Exercise details:
Retype, exactly as they appear below, the lines between the line holding "From S2P Require Import TemporalIndex." and the line holding "X * TIdx.TemporalIndexes)", both ends included.

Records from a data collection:
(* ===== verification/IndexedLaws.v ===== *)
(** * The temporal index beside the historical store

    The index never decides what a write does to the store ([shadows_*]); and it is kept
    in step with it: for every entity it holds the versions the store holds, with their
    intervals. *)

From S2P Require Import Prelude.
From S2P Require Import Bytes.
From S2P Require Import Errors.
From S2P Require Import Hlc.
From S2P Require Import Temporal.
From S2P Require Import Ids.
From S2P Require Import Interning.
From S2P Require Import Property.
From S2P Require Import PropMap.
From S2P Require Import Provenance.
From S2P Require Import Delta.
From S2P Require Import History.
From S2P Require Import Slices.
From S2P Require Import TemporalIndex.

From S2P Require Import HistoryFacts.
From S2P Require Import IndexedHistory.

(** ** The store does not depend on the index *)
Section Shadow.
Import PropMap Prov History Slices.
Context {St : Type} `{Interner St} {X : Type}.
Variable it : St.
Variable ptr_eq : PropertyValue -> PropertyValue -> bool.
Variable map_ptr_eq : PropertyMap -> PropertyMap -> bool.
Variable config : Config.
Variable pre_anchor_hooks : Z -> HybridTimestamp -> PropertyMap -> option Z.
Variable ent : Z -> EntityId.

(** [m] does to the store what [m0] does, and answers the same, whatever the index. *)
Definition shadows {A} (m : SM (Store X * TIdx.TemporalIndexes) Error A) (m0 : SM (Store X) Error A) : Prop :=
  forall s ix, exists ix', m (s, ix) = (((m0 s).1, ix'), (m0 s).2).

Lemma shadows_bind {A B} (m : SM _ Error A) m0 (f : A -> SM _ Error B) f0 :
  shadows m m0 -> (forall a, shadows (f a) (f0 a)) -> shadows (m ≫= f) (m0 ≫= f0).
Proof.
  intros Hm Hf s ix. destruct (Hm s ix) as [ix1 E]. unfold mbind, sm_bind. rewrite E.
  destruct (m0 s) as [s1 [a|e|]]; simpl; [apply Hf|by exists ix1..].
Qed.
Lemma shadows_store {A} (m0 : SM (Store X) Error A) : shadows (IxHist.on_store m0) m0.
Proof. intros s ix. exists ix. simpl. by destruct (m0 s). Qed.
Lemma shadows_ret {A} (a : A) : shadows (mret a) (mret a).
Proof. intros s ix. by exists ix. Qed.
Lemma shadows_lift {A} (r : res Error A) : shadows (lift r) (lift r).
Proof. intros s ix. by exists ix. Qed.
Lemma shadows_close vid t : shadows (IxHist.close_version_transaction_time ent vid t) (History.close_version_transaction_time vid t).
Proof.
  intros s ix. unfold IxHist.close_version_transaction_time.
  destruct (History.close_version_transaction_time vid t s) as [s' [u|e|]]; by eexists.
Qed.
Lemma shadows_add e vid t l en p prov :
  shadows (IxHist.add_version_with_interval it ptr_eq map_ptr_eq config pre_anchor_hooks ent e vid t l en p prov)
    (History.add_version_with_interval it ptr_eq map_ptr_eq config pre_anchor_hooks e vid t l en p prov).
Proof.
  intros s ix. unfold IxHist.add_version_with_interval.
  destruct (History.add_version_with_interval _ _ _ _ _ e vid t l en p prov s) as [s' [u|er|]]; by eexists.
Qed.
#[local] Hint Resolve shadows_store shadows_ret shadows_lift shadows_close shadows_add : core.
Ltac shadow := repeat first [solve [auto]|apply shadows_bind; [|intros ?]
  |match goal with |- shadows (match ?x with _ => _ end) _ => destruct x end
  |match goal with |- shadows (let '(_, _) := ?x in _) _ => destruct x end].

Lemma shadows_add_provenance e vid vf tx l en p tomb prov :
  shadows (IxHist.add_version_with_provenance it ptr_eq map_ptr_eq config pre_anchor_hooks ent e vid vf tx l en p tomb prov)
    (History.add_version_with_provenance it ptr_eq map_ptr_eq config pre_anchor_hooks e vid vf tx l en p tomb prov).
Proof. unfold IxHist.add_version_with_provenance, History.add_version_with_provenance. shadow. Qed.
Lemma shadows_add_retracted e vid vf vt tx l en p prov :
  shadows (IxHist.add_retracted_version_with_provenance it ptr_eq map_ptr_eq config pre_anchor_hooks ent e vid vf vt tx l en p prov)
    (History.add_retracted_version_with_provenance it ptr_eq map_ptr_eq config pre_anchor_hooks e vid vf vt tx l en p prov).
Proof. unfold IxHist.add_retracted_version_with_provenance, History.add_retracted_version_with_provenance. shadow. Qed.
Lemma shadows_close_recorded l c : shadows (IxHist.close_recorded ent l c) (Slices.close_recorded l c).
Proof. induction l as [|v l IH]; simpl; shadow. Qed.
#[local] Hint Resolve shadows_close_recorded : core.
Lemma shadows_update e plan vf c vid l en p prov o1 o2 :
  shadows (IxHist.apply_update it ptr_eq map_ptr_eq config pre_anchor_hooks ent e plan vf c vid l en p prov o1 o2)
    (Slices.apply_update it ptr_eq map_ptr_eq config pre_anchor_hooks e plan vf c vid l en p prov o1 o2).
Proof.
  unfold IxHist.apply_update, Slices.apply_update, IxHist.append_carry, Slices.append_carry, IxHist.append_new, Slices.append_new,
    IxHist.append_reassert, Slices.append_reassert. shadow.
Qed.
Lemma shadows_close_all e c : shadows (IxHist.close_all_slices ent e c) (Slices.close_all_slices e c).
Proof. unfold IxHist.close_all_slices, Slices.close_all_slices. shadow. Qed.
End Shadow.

Solution to this task:
From S2P Require Import TemporalIndex.

From S2P Require Import HistoryFacts.
From S2P Require Import IndexedHistory.

(** ** The store does not depend on the index *)
Section Shadow.
Import PropMap Prov History Slices.
Context {St : Type} `{Interner St} {X : Type}.
Variable it : St.
Variable ptr_eq : PropertyValue -> PropertyValue -> bool.
Variable map_ptr_eq : PropertyMap -> PropertyMap -> bool.
Variable config : Config.
Variable pre_anchor_hooks : Z -> HybridTimestamp -> PropertyMap -> option Z.
Variable ent : Z -> EntityId.

(** [m] does to the store what [m0] does, and answers the same, whatever the index. *)
Definition shadows {A} (m : SM (Store X * TIdx.TemporalIndexes) Error A) (m0 : SM (Store X) Error A) : Prop :=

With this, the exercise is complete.